Lina Khatib, the head of the Middle East and North Africa program at the London-based international-affairs think tank Chatham House, says the Iranian crisis exposed not only European weakness but continuing U.S. strength, and this, she says, explained the Continent’s failure to exert itself in any meaningful way.

The European powers will always have to prioritize the American relationship over Iran, given the economic and security links with the U.S. “The U.S. has shown they have leverage over Europe as well as Iran,” Khatib says. “Europe, both economically and diplomatically, is unable to stand up to U.S. interests and wishes.”

Nathalie Tocci, a special adviser to the EU’s foreign minister, Federica Mogherini, says Europe’s obvious powerlessness throughout the Iran crisis could prove to be a catalyst for it to become a more influential global power, challenging U.S. global leadership. “This Iran story is far greater than Iran,” Tocci says. “It really epitomizes a structural turning point in the transatlantic relationship.”

Tocci says the agreement that has held since World War II—that the U.S. would provide for Europe’s security in return for accepting American leadership of the alliance—is collapsing. “The movement we’re seeing toward recognizing Europeans ought to develop a greater autonomy is an extremely painful process, because it starts from the recognition that [the] social contract between the United States and Europe no longer holds,” she says. “This is something which goes way beyond Trump. We can no longer take for granted [that] Americans are going to provide for our security. We’re obviously not there yet. We’re only at the very very early stages of this recognition.”

A senior U.K. official who requested anonymity said Europe’s strategy had not been entirely without merit, insisting that had the E3 simply abandoned the nuclear deal to join the American push on Tehran, the situation would likely have escalated much more quickly. The European decision to continue to defend the agreement, despite Trump’s decision to abandon it, had kept space open for Iran to “stay in the game,” the official said.

Europe’s powerlessness is perhaps why its opposition to the U.S. administration has also gone largely unpunished by Trump.

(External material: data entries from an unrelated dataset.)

(** * json-for-cpp: the tagged union, the parser and the serializer of [json.hpp]

    A shallow embedding of [src/json.hpp] (class [smartUnion], class [json])
    and of the places where the other revision of the header differs,
    followed by the properties of the value model, of [json::parse] and of
    [json::to_string].

    Conventions of the embedding.
    - [std::string] is a list of characters; [txt[i]] is defined for
      [i <= txt.length()] (the terminating NUL sits at [i = length]) and is
      undefined behaviour beyond, which the embedding keeps as the outcome
      [Undefined].
    - [size_t] cursors are natural numbers: a text long enough to wrap a
      64-bit cursor cannot be stored.
    - a C++ exception is the outcome [Throw]; the three classes the header
      and the library calls raise are kept apart, with their [what()] text.
    - [std::unordered_map<std::string, json>] is a finite map with
      extensional equality; the order in which it is iterated is left open
      ([Iteration]): some order of its entries, each once.
    - the mutually recursive descent of [parseArray]/[parseObject] is driven
      by a recursion budget; [parse] starts it with more than the text can
      use ([call_enough_fuel], [parse_total]).
    - the [int] that [to_string] indents by is an integer; its arithmetic
      goes wrong in one place, the [++indent] of a container entered with
      [INT_MAX], which [overflows] finds and [to_string_int] reports as
      [Undefined].
    - a [double] is a [spec_float], which has a single NaN: the sign bit
      and the payload of a NaN are not kept, and no statement depends on
      them. *)

From Stdlib Require Import ZArith Ascii String List Lia.
From Stdlib Require Import SpecFloat DecimalString.
From stdpp Require Import gmap strings list fin_maps.

Set Warnings "-register-all".
Local Open Scope Z_scope.

(** ** Characters and strings *)

Abbreviation std_string := (list ascii).

(** A C++ string literal. *)
Definition str (s : string) : std_string := String.list_ascii_of_string s.

Definition dquote : ascii := "034"%char.
Definition NUL : ascii := "000"%char.
Definition tab : ascii := "009"%char.
Definition newline : ascii := "010"%char.

(** JSON texts are written with ['] where the text has a double quote. *)
Definition json_text (s : string) : std_string :=
  map (fun c => if Ascii.eqb c "'" then dquote else c) (str s).

(** [std::isspace] in the C locale. *)
Definition isspace (c : ascii) : bool :=
  match c with
  | "009" | "010" | "011" | "012" | "013" | " " => true
  | _ => false
  end%char.

Fixpoint take_while {A} (p : A -> bool) (l : list A) : list A :=
  match l with
  | x :: l' => if p x then x :: take_while p l' else []
  | [] => []
  end.

(** ** Exceptions and outcomes *)

Inductive exception : Type :=
| runtime_error (what : std_string)
| invalid_argument (what : std_string)
| out_of_range (what : std_string).

Inductive outcome (A : Type) : Type :=
| Ok (a : A)
| Throw (e : exception)
| Undefined
| OutOfFuel.
Arguments Ok {A} a.
Arguments Throw {A} e.
Arguments Undefined {A}.
Arguments OutOfFuel {A}.

Global Instance outcome_bind : MBind outcome := fun A B f m =>
  match m with
  | Ok a => f a
  | Throw e => Throw e
  | Undefined => Undefined
  | OutOfFuel => OutOfFuel
  end.
Global Instance outcome_ret : MRet outcome := fun A a => Ok a.
Global Instance outcome_fmap : FMap outcome := fun A B f m =>
  match m with
  | Ok a => Ok (f a)
  | Throw e => Throw e
  | Undefined => Undefined
  | OutOfFuel => OutOfFuel
  end.

(** [txt[index]]. *)
Definition at_ (txt : std_string) (index : nat) : outcome ascii :=
  match txt !! index with
  | Some c => Ok c
  | None => if (index =? length txt)%nat then Ok NUL else Undefined
  end.

(** ** The library calls the header makes

    [std::stod] and [std::to_string] are library code.  They are modelled
    after the GNU implementation (libstdc++ over glibc, C locale):
    [double] is IEEE 754 binary64, [std::stod] is [strtod] with its
    [ERANGE] report turned into [std::out_of_range], and
    [std::to_string(double)] is [printf("%f")].  Both round to nearest,
    ties to even.  [spec_float] has one NaN, with no sign bit and no
    payload: [to_string] writes it as [printf] writes a NaN whose sign
    bit is clear, which is [nan]; a NaN whose sign bit is set is written
    [-nan] by the library and has no counterpart here, so that nothing
    below is stated of the text of a NaN but what holds of both. *)

Module std.

Definition double : Type := spec_float.
Definition prec : Z := 53.
Definition emax : Z := 1024.

Definition code (c : ascii) : Z := Z.of_N (N_of_ascii c).
Definition between (lo hi c : ascii) : bool :=
  (code lo <=? code c) && (code c <=? code hi).
Definition isdigit (c : ascii) : bool := between "0" "9" c.
Definition tolower (c : ascii) : ascii :=
  if between "A" "Z" c then ascii_of_N (N_of_ascii c + 32) else c.
Definition isxdigit (c : ascii) : bool :=
  isdigit c || between "a" "f" (tolower c).
Definition isalnum (c : ascii) : bool :=
  isdigit c || between "a" "z" (tolower c).
Definition digit_value (c : ascii) : Z :=
  if isdigit c then code c - 48 else code (tolower c) - 87.

Definition number_of (base : Z) (ds : std_string) : Z :=
  fold_left (fun acc c => acc * base + digit_value c) ds 0.

Definition starts_with (p s : std_string) : bool :=
  bool_decide (take (length p) s = p).

(** What a floating literal denotes: an infinity, a NaN, or
    [m * base ^ e]. *)
Inductive magnitude : Type :=
| mag_inf
| mag_nan
| mag_scaled (m base e : Z).

(** The digits before and after the point, and how many characters they
    take; at least one digit is required. *)
Definition scan_mantissa (isd : ascii -> bool) (s : std_string)
  : option (std_string * std_string * nat) :=
  let ip := take_while isd s in
  match drop (length ip) s with
  | "."%char :: s2 =>
      let fp := take_while isd s2 in
      match ip ++ fp with
      | [] => None
      | _ => Some (ip, fp, (length ip + 1 + length fp)%nat)
      end
  | _ =>
      match ip with
      | [] => None
      | _ => Some (ip, [], length ip)
      end
  end.

(** An exponent part ([e+12], [p-3]); it is taken only when it has a
    digit. *)
Definition scan_exponent (marker : ascii) (s : std_string) : Z * nat :=
  match s with
  | c :: s1 =>
      if Ascii.eqb (tolower c) marker then
        let '(neg, s2, k) :=
          match s1 with
          | "-"%char :: t => (true, t, 1%nat)
          | "+"%char :: t => (false, t, 1%nat)
          | _ => (false, s1, 0%nat)
          end in
        let ds := take_while isdigit s2 in
        match ds with
        | [] => (0, 0%nat)
        | _ => (if neg then - number_of 10 ds else number_of 10 ds,
                (1 + k + length ds)%nat)
        end
      else (0, 0%nat)
  | [] => (0, 0%nat)
  end.

(** The optional [(n-char-sequence)] after [nan]. *)
Definition scan_nan_payload (s : std_string) : nat :=
  match s with
  | "("%char :: s1 =>
      let w := take_while (fun c => isalnum c || Ascii.eqb c "_") s1 in
      match drop (length w) s1 with
      | ")"%char :: _ => (length w + 2)%nat
      | _ => 0%nat
      end
  | _ => 0%nat
  end.

Definition scan_hex (s : std_string) : option (magnitude * nat) :=
  match s with
  | "0"%char :: x :: s1 =>
      if Ascii.eqb (tolower x) "x" then
        '(ip, fp, n) ← scan_mantissa isxdigit s1;
        let '(e, ne) := scan_exponent "p" (drop n s1) in
        Some (mag_scaled (number_of 16 (ip ++ fp)) 2 (e - 4 * Z.of_nat (length fp)),
              (2 + n + ne)%nat)
      else None
  | _ => None
  end.

Definition scan_decimal (s : std_string) : option (magnitude * nat) :=
  '(ip, fp, n) ← scan_mantissa isdigit s;
  let '(e, ne) := scan_exponent "e" (drop n s) in
  Some (mag_scaled (number_of 10 (ip ++ fp)) 10 (e - Z.of_nat (length fp)),
        (n + ne)%nat).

A second U.K. official who also asked to remain anonymous said the British opposition to Trump’s strategy had not driven a wedge between the U.S. and U.K., insisting that it was not a “point of tension” on the recent state visit to London. The U.K. accepts that the nuclear deal is “not perfect,” in the words of the senior official familiar with Theresa May’s thinking, but insists it had constrained Iran’s nuclear development. “We are not convinced that further pressure on Iran will have the desired effect,” the official said, adding: “I think they get that we definitely share the assessment of the threat even though we continue to support the [nuclear deal].”

Until Europe is able to challenge the U.S., it might not matter much whether Washington “gets” it or not—Europe will be powerless to do anything about it.